La provocacion en el arte contemporáneo

Juan Pablo Palladino

Sobre la transgresión artística en
la sociedad del espectáculo

Una mujer se somete a la cirugía estética ante las cámaras; 200 cadáveres disecados y dispuestos en diferentes posturas atraen a más de 13 millones de visitantes; una vaca y un ternero en formol conforman una obra premiada en Inglaterra; Los desastres de la guerra de Goya son trazados encima y despiertan la ira de los críticos; una barra de mantequilla es proyectada indefinidamente en una pantalla; galardonan la propuesta de un cuarto vacío que de pronto se ilumina... Y en cada caso los artistas guardan elocuentes argumentos.
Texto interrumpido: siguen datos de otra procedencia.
Lemma allocate_rewards_typed v d k p out al ad out' :
  producer_fits k p -> asset_ok out -> allocate_rewards core v d p out = Ok (al, ad, out') ->
  asset_ok al /\ asset_ok ad /\ asset_ok out'.
Proof.
  intros Hp%producer_fits_members Ho H. unfold allocate_rewards in H. destruct Hp.
  destruct (_ && _); [|by injection H as <- <- <-].
  apply bind_Ok in H as (_ & _ & H). apply bind_Ok in H as (nr & Hn%calc_voter_rewards_typed & H).
  do 2 (apply bind_Ok in H as (? & _ & H)). apply bind_Ok in H as (a1 & H1 & H).
  apply bind_Ok in H as (a2 & H2 & H). do 3 (apply bind_Ok in H as (? & _ & H)).
  apply bind_Ok in H as (a3 & H3 & [= <- <- <-]). pose proof (proj1 (proj1 Hn)) as Hi.
  apply asset_sub_typed in H1 as [? _]; [|done..]. apply asset_add_typed in H2 as [? _]; [|done..].
  by apply asset_add_typed in H3 as [? _].
Qed.

Lemma allocate_row_typed k v d last out p (is_new : bool) p' out' n :
  is_uint 64 k -> asset_ok out -> (if is_new then p = producer_default else producer_fits k p) ->
  allocate_row c core k v d last out p is_new = Ok (p', (out', n)) ->
  producer_fits k p' /\ owner p' = k /\ asset_ok out' /\ is_i128 n.
Proof.
  intros Hk Ho Hp H. unfold allocate_row in H. apply bind_Ok in H as (p1 & Hp1 & H).
  apply new_producer_row_typed in Hp1; [|done..]. apply bind_Ok in H as (_ & _ & H). cbv zeta in H.
  apply bind_Ok in H as ([[al ad] o1] & Ha & H).
  eapply allocate_rewards_typed in Ha as (Hal & Had & Ho1); [|done..].
  apply bind_Ok in H as (_ & _ & [= <- <- <-]). apply producer_fits_members in Hp1 as []. destruct Hc.
  split_and!; try done. apply members_producer_fits. split; try done. apply i64_range.
Qed.

Lemma allocate_typed ps v d : forall tbl out tbl' ps' out',
  map_Forall producer_fits tbl -> infos_fit ps -> asset_ok out ->
  allocate_producer_rewards c core tbl ps v d out = Ok (tbl', ps', out') ->
  map_Forall producer_fits tbl' /\ infos_fit ps' /\ ps'.*1 = ps.*1 /\ asset_ok out'.
Proof.
  induction ps as [|[k i] ps IH]; intros tbl out tbl' ps' out' Ht Hps Ho H; [by injection H as <- <- <-|].
  apply Forall_cons in Hps as [[Hk Hi] Hps]. simpl in Hk.
  cbn [allocate_producer_rewards] in H. apply bind_Ok in H as ([t1 [o1 n]] & H1 & H).
  apply (db_set_typed producer_fits (fun y => asset_ok y.1 /\ is_i128 y.2)) in H1 as [Ht1 [Ho1 Hn]];
    [|done|].
  - apply bind_Ok in H as ([[t2 ps2] o2] & H2 & [= <- <- <-]).
    apply IH in H2 as (Ht2 & Hps2 & E & Ho2); [|done..]. split_and!; [done| |by apply (f_equal (cons k)) in E|done].
    by constructor.
  - intros r is_new r' [o2 n2] Hr Hset.
    eapply allocate_row_typed in Hset as (? & ? & ? & ?); [done|done|done|done].
Qed.

Lemma new_voter_row_typed k v (is_new : bool) v' :
  is_uint 64 k -> (if is_new then v = voter_default c else voter_fits k v) ->
  new_voter_row core k v is_new = Ok v' -> voter_members k v'.
Proof.
  intros Hk Hv H. unfold new_voter_row in H. destruct is_new.
  - apply bind_Ok in H as (z & Hz & [= <-]). apply asset_ctor_typed in Hz; [|done]. subst v. destruct Hc.
    split; try done; try by apply uint_small. split; [constructor|]. split; [constructor|by apply uint_small].
  - injection H as <-. by apply voter_fits_members.
Qed.

(** The entries settled keep the map's keys. *)
Lemma settled_map l l' :
  fits (wire_map wire_name voted_producer_info_wire) l -> infos_fit l' -> l'.*1 = l.*1 ->
  fits (wire_map wire_name voted_producer_info_wire) l'.
Proof.
  intros (_ & Ho & Hn) Hf E. split; [exact Hf|]. split; [by apply (smap_ok_keys_eq l)|].
  by rewrite <- (length_fmap fst l'), E, length_fmap.
Qed.
End rewards.

Abbreviation producers_fit := (map_Forall producer_fits).
Abbreviation voters_fit := (map_Forall voter_fits).

Section actions.
Variables (c : ctx) (st : state).
Hypotheses (Hc : ctx_fits c) (Hst : reward_typed st).

Lemma regproducer_typed p st' es :
  is_uint 64 p -> regproducer c st p = Ok (st', es) -> reward_typed st'.
Proof.
  intros Hp H. pose proof (core_typed st Hst) as Hcore. destruct Hst as [Hg Hv Hpr].
  unfold regproducer in H. do 3 (apply bind_Ok in H as (_ & _ & H)).
  apply bind_Ok in H as ([t y] & H1 & [= <- _]).
  apply (db_set_typed producer_fits (fun _ => True)) in H1 as [Ht _]; [by split|done|].
  intros r is_new r' u Hr Hb. apply bind_Ok in Hb as (r1 & Hr1 & [= <- _]).
  apply new_producer_row_typed in Hr1; [|done..]. apply producer_fits_members in Hr1 as [].
  split_and!; [|done|done]. apply members_producer_fits. split; try done. apply Hc.
Qed.

Lemma change_vote_typed k n adding st' :
  is_uint 64 k -> is_i64 n -> change_vote c st k n adding = Ok st' -> reward_typed st'.
Proof.
  intros Hk Hn H. pose proof (core_typed st Hst) as Hcore. destruct Hst as [Hg Hv Hpr].
  unfold change_vote in H. do 3 (apply bind_Ok in H as (_ & _ & H)).
  apply bind_Ok in H as ([t pt] & H1 & [= <-]).
  apply (db_set_typed voter_fits producers_fit) in H1 as [Ht Hpt]; [by split|done|].
  intros v is_new v' pt' Hr Hb. apply bind_Ok in Hb as (v1 & Hv1 & H2).
  eapply new_voter_row_typed in Hv1 as []; [|exact Hc|done..]. apply bind_Ok in H2 as (d & _ & H2).
  apply bind_Ok in H2 as ([[pt1 ps] un] & Ha & H2). cbv zeta in H2.
  apply bind_Ok in H2 as (_ & _ & [= <- <-]).
  apply allocate_typed in Ha as (Hpt & Hps & E & Hun); [|done..|apply vm_map0|done].
  split_and!; [|done|done]. apply members_voter_fits.
  split; try done; [apply i64_range|by eapply settled_map|apply Hc].
Qed.

Lemma revoted_map old prods kept removed added kept' added' :
  fits (wire_map wire_name voted_producer_info_wire) old ->
  fits (wire_vector wire_name) prods -> StronglySorted Z.lt prods ->
  split_votes old prods = (kept, removed, added) ->
  infos_fit kept' -> kept'.*1 = kept.*1 -> infos_fit added' -> added'.*1 = added.*1 ->
  fits (wire_map wire_name voted_producer_info_wire)
    (fold_left (fun m e => smap_emplace e.1 e.2 m) added' kept').
Proof.
  intros (_ & Ho & _) [_ Hn] Hs Esp Hk Ek Ha Ea.
  rewrite (split_votes_spec old prods Ho Hs) in Esp. injection Esp as <- _ <-.
  assert (Hok : smap_ok (fold_left (fun m e => smap_emplace e.1 e.2 m) added' kept')).
  { apply smap_merge_ok, (smap_ok_keys_eq (kept_of old prods)); [done|]. by apply smap_ok_filter. }
  split; [by apply smap_merge_Forall|]. split; [exact Hok|].
  assert (Hl : (length (fold_left (fun m e => smap_emplace e.1 e.2 m) added' kept') <= length prods)%nat).
  { apply smap_length; [exact Hok|]. apply smap_merge_Forall.
    - apply (Forall_fmap fst (fun k => k ∈ prods)). rewrite Ea, added_keys. apply Forall_forall.
      intros x [_ Hx]%list_elem_of_filter. exact Hx.
    - apply (Forall_fmap fst (fun k => k ∈ prods)). rewrite Ek. apply Forall_forall.
      intros x [_ Hx]%kept_keys. exact Hx. }
  simpl in Hn. unfold is_uint in *. lia.
Qed.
Hay quienes no pueden evitar la irreverente pregunta: «¿Y esto es arte?». Y la sola posibilidad de la duda dispara la irritación de muchos, que responden con un desafiante: «¿Y qué es el arte?». La discusión no es nada novedosa; y sí, muy difícil de definir en uno u otro sentido. Lo único claro es que no son pocos los que cuestionan la calidad artística (¡ay, quién pudiera precisarla!) de propuestas contemporáneas que recurren a la provocación, al cuestionamiento esencial del arte, y que acaparan la atención del público.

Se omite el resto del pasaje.